Chapter 1 gives a rough overview of the field of study and mentions some of the topics not covered in this thesis. In Chapter 2 all fundamental objects will be defined and basic concepts used later will be introduced. The well-known maximum parsimony approach is described as well as the symmetric Nr-model. In Chapter 3 and Chapter 4 more specific problems are discussed. Chapter 3 contains a collection of several enumeration problems concerning phylogenetic trees, which were solved by different authors in the last decades. The size of several classes of phylogenetic trees will be determined and two problems concerning random phylogenetic trees will be discussed.

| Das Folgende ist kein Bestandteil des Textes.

(** Nothing left to see. When neither the tray icon nor the first window can be
    made, the application goes on all the same - with [LastWindowClosed] it ends
    when its last window is closed, and there is none: it runs its tunnels and
    keeps other starts away, and no window or icon to end it with exists. *)
Theorem application_without_face env startup manager runtime_error append tooltip config n error :
  let s := new env false startup manager runtime_error (Err error) append tooltip (Err error) in
  sh_running s = true /\ sh_windows s = [] /\ sh_tray s = None
  /\ step s (CloseWindow n config) = s.
Proof.
  unfold new. destruct (tray_config _ _ _); cbn; (split_and!; [done..|]); unfold step; cbn;
    unfold close_window, window_alive; cbn; by rewrite bool_decide_eq_false_2 by apply not_elem_of_nil.
Qed.
End ShellClaims.

(** ** Witness *)

#[export] Instance toy_gpui : Gpui := {|
  quits mode left := match mode with QuitMode.Explicit => false
                     | QuitMode.LastWindowClosed => bool_decide (left = 0%nat) end
|}.
#[export] Instance toy_gpui_laws : GpuiLaws.
Proof. split; reflexivity. Qed.

(** In the background, with a tray: opened from it, closed to it, opened again. *)
Example background_run :
  let ok := Ok (E := string) tt in
  let open := Chosen TrayAction.Open example_config ∅ ok in
  let s := run (new example_env true (Ok ("/cfg", example_config)) (Some (example_config, ∅)) None ok
                  (fun _ => ok) ok ok) [open; CloseWindow 0 example_config; open] in
  sh_running s = true /\ (sh_windows s).*1 = [1%nat] /\ sh_window s = Some 1%nat.
Proof. vm_compute. done. Qed.

Definition example_events : list event :=
  let ok := Ok (E := string) tt in
  [Chosen TrayAction.Open example_config ∅ ok; CloseWindow 0 example_config].

(** * NAT: a non-autoregressive generation model on a BERT encoder

    Shallow embedding of [model.py] (class [NAT], class
    [LabelSmoothingLoss]) and the properties of its mask construction,
    loss normalisation, glancing sampling and decoding.

    Conventions of the embedding.
    - An integer tensor is a list of [Z] (one dimension), a list of rows
      (two dimensions) or a list of matrices (three dimensions); the
      first dimension is the batch.  Its entries are [torch.long]
      numbers: a sum of entries that the caller chooses (an offset, a
      supplied length) is reduced to 64 bits ([wrap64]); sums of 0/1
      masks and of positions of a sequence stay far below that range.
    - A boolean tensor is an integer tensor of 0 and 1 ([b2z]).
    - A floating-point tensor holds rationals ([Q]): the arithmetic is
      exact, except where a float is turned into an integer (the reveal
      count of the glancing), which is computed in single precision
      ([round_f32]).  Where a property depends on a divisor being
      non-zero, the theorem says so explicitly; a quotient that
      [torch] returns as nan is [None].
    - An operation of [torch] that raises on its arguments (an index out
      of range, tensors whose shapes do not fit) is a computation that
      fails; a batch of size one is broadcast where the code combines
      tensors that the caller passes separately ([broadcast],
      [add_offsets]).
    - The pretrained encoder ([self.bert]), the prediction head
      ([self.cls]) and the transcendental functions of [torch] are
      variables of the section [Model]. *)

From Stdlib Require Import List ZArith QArith Qround Qabs Qpower Lia Bool Arith
  Permutation Sorted.
Import ListNotations.

Local Open Scope Z_scope.

(** ** Tensors as lists *)

Definition b2z (b : bool) : Z := if b then 1 else 0.

(** [torch.arange(0, n)] *)
Definition arange (n : nat) : list Z := map Z.of_nat (seq 0 n).

(** [x.shape[1]] of a two-dimensional tensor. *)
Definition width {A : Type} (m : list (list A)) : nat :=
  match m with
  | [] => 0%nat
  | r :: _ => length r
  end.

(** Element-wise combination of two tensors of one shape. *)
Fixpoint map2 {A B C : Type} (f : A -> B -> C) (xs : list A) (ys : list B) : list C :=
  match xs, ys with
  | x :: xs', y :: ys' => f x y :: map2 f xs' ys'
  | _, _ => []
  end.

Definition sumZ (l : list Z) : Z := fold_right Z.add 0 l.

Definition get2 {A : Type} (m : list (list A)) (b p : nat) : option A :=
  match nth_error m b with
  | Some row => nth_error row p
  | None => None
  end.

Definition get3 {A : Type} (m : list (list (list A))) (b i j : nat) : option A :=
  match nth_error m b with
  | Some mat => get2 mat i j
  | None => None
  end.

(** ** Numbers and shapes of [torch] *)

(** The value of a [torch.long] result: two's complement on 64 bits. *)
Definition wrap64 (x : Z) : Z := (x + 2 ^ 63) mod 2 ^ 64 - 2 ^ 63.

(** The pairs of an element-wise operation on two tensors along the
    batch: the batch sizes agree, or one of them is 1 and its example is
    paired with every example of the other; [None] stands for the error
    on other batch sizes. *)
Definition broadcast {A B : Type} (x : list A) (y : list B) : option (list (A * B)) :=
  if (length x =? length y)%nat then Some (combine x y)
  else if (length x =? 1)%nat then
    Some (match x with a :: _ => map (pair a) y | [] => [] end)
  else if (length y =? 1)%nat then
    Some (match y with b :: _ => map (fun a => (a, b)) x | [] => [] end)
  else None.

(** [torch.true_divide] of two integer counts; [None] stands for a
    quotient by 0, which is no number (nan for 0/0). *)
Definition true_divide (a b : Z) : option Q :=
  if b =? 0 then None else Some (inject_Z a / inject_Z b)%Q.

(** ** [NAT.create_mask_and_position_ids] *)

(** [offset] is [None] or a tensor with one entry per example, as
    [num_tokens] has (the theorems on this function say so; the two
    callers raise on other sizes when they join source and target).
    The sum with the offset is a sum of [torch.long] numbers; the
    product with the 0/1 mask cannot leave their range. *)
Definition create_mask_and_position_ids
    (num_tokens : list Z) (max_len : nat) (offset : option (list Z))
    : list (list Z) * list (list Z) :=
  let base_position_row := arange max_len in
  let mask := map (fun c => map (fun p => b2z (p <? c)) base_position_row) num_tokens in
  let base_position_matrix :=
    match offset with
    | Some off => map (fun o => map (fun p => wrap64 (p + o)) base_position_row) off
    | None => map (fun _ => base_position_row) num_tokens
    end in
  let position_ids := map2 (map2 Z.mul) base_position_matrix mask in
  (mask, position_ids).

(** The offset that applies to example [b]. *)
Definition offset_at (offset : option (list Z)) (b : nat) : option Z :=
  match offset with
  | Some off => nth_error off b
  | None => Some 0
  end.

(** ** [NAT.create_attention_mask] *)

Definition attention_row (s t : list Z) : list (list Z) :=
  let weight := map (fun _ => 1) s ++ map (fun _ => 0) t in
  let mask := map (fun x => x =? 1) (s ++ t) in
  let wm := combine weight mask in
  map (fun from =>
         map (fun to =>
                b2z (((fst from =? 0) || (fst to =? 1)) && (snd from && snd to)))
             wm)
      wm.

(** [None] stands for the error of [torch.cat] on masks of different
    batch sizes. *)
Definition create_attention_mask (source_mask target_mask : list (list Z))
    : option (list (list (list Z))) :=
  if (length source_mask =? length target_mask)%nat
  then Some (map2 attention_row source_mask target_mask)
  else None.

(** Position [i] of the joint sequence is valid when its mask entry is 1. *)
Definition valid_at (s t : list Z) (i : nat) : Prop := nth i (s ++ t) 0 = 1.

(** ** Python indexing and slicing *)

(** The stop of a slice [l[:n]] (or the start of [l[n:]]) on a sequence
    of [len] elements: a negative bound counts from the end. *)
Definition py_bound (n : Z) (len : nat) : nat :=
  if n <? 0 then Z.to_nat (Z.max 0 (Z.of_nat len + n))
  else Nat.min (Z.to_nat n) len.

Definition slice_to {A : Type} (n : Z) (l : list A) : list A :=
  firstn (py_bound n (length l)) l.

Definition slice_from {A : Type} (n : Z) (l : list A) : list A :=
  skipn (py_bound n (length l)) l.

(** [l[i]] for a Python index: [None] stands for [IndexError]. *)
Definition py_index (i : Z) (len : nat) : option nat :=
  if (0 <=? i) && (i <? Z.of_nat len) then Some (Z.to_nat i)
  else if (- Z.of_nat len <=? i) && (i <? 0) then Some (Z.to_nat (Z.of_nat len + i))
  else None.

Fixpoint set_nth {A : Type} (k : nat) (v : A) (l : list A) : list A :=
  match l, k with
  | [], _ => []
  | _ :: l', O => v :: l'
  | x :: l', S k' => x :: set_nth k' v l'
  end.

Fixpoint mapM_opt {A B : Type} (f : A -> option B) (l : list A) : option (list B) :=
  match l with
  | [] => Some []
  | x :: l' =>
      match f x, mapM_opt f l' with
      | Some y, Some ys => Some (y :: ys)
      | _, _ => None
      end
  end.

(** ** Rational arithmetic on tensors *)

Definition sumQ (l : list Q) : Q := fold_right Qplus 0%Q l.

(** [x.long()] on a float: truncation toward zero. *)
Definition Qtrunc (q : Q) : Z := Z.quot (Qnum q) (Zpos (Qden q)).

(** *** Single precision

    The default float type of [torch]: 24 significant bits, rounding to
    nearest with ties to even, gradual underflow below $2^{-126}$.  A
    result beyond the largest number of the format (an infinity of
    [torch]) is not modelled: the rounded value is kept. *)

Definition round_half_even (q : Q) : Z :=
  let f := Qfloor q in
  match (q - inject_Z f ?= 1 # 2)%Q with
  | Lt => f
  | Gt => f + 1
  | Eq => if Z.even f then f else f + 1
  end.

(** The exponent of a positive rational: the largest [e] with
    $2^e \le q$. *)
Definition Qlog2 (q : Q) : Z :=
  let e := Z.log2 (Qnum q) - Z.log2 (Zpos (Qden q)) in
  if Qle_bool (2 ^ e) q then e else e - 1.
(** ** Machine integers

    Go's [int] and [int64] are 64 bits wide here (every target of the build is
    a 64-bit one), [int32]/[uint32] 32 bits wide; arithmetic wraps around. *)
Local Open Scope Z_scope.

Definition int64_max : Z := 2^63 - 1.
Definition int64_min : Z := - 2^63.
Definition in_int64 (z : Z) : Prop := int64_min <= z <= int64_max.
Definition wrap64 (z : Z) : Z := (z + 2^63) mod 2^64 - 2^63.
Definition wrap32 (z : Z) : Z := (z + 2^31) mod 2^32 - 2^31.
Definition wrapu32 (z : Z) : Z := z mod 2^32.

Lemma wrap64_range z : in_int64 (wrap64 z).
Proof.
  unfold in_int64, wrap64, int64_min, int64_max.
  pose proof (Z.mod_pos_bound (z + 2^63) (2^64)). lia.
Qed.

Lemma wrap64_id z : in_int64 z -> wrap64 z = z.
Proof.
  unfold in_int64, wrap64, int64_min, int64_max. intros H.
  rewrite Z.mod_small; lia.
Qed.

(** ** Time

    [time.Time] is the number of nanoseconds since the Unix epoch and
    [time.Duration] a number of nanoseconds.  Instants are unbounded: Go keeps
    them in 64-bit seconds, far beyond any instant a caller can name. *)
Abbreviation instant := Z (only parsing).
Abbreviation duration := Z (only parsing).

Definition nanosecond : duration := 1.
Definition millisecond : duration := 1000000.
Definition second : duration := 1000000000.
Definition minute : duration := 60 * second.
Definition hour : duration := 60 * minute.

(** The zero [time.Time], 1 January of the year 1 UTC. *)
Definition zero_time : instant := - 62135596800 * second.
Definition time_is_zero (t : instant) : bool := t =? zero_time.
Definition time_before (t u : instant) : bool := t <? u.
Definition time_after (t u : instant) : bool := u <? t.
Definition time_add (t : instant) (d : duration) : instant := t + d.
(** [t.Unix()]: whole seconds, rounded down. *)
Definition time_unix (t : instant) : Z := t / second.
(** [t.Truncate(d)]: [t] rounded down to a multiple of [d] since the zero time. *)
Definition time_truncate (t : instant) (d : duration) : instant :=
  if d <=? 0 then t else t - (t - zero_time) mod d.
(** [d.Milliseconds()]: whole milliseconds, rounded toward zero. *)
Definition duration_milliseconds (d : duration) : Z := Z.quot d millisecond.

(** A timestamptz column keeps microseconds. *)
Definition timestamptz (t : instant) : instant := t / 1000 * 1000.

Lemma time_truncate_bounds t d :
  0 < d -> time_truncate t d <= t < time_truncate t d + d.
Proof.
  intros Hd. unfold time_truncate.
  destruct (Z.leb_spec d 0); [lia|].
  pose proof (Z.mod_pos_bound (t - zero_time) d Hd). lia.
Qed.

In Chapter 4 maximum parsimony and the symmetric Nr-model will be compared by studying the reconstruction of states of ancestral species.

Results by Li et al. and Fischer and Thatte concerning the accuracy of this reconstruction with the Fitch-Hartigan algorithm are presented.

Finally, initial results (proved within the scope of this thesis) towards generalizing a theorem by Fischer and Thatte are outlined. In particular, the Mathematica package Phylgen was developed to examine special cases of this theorem.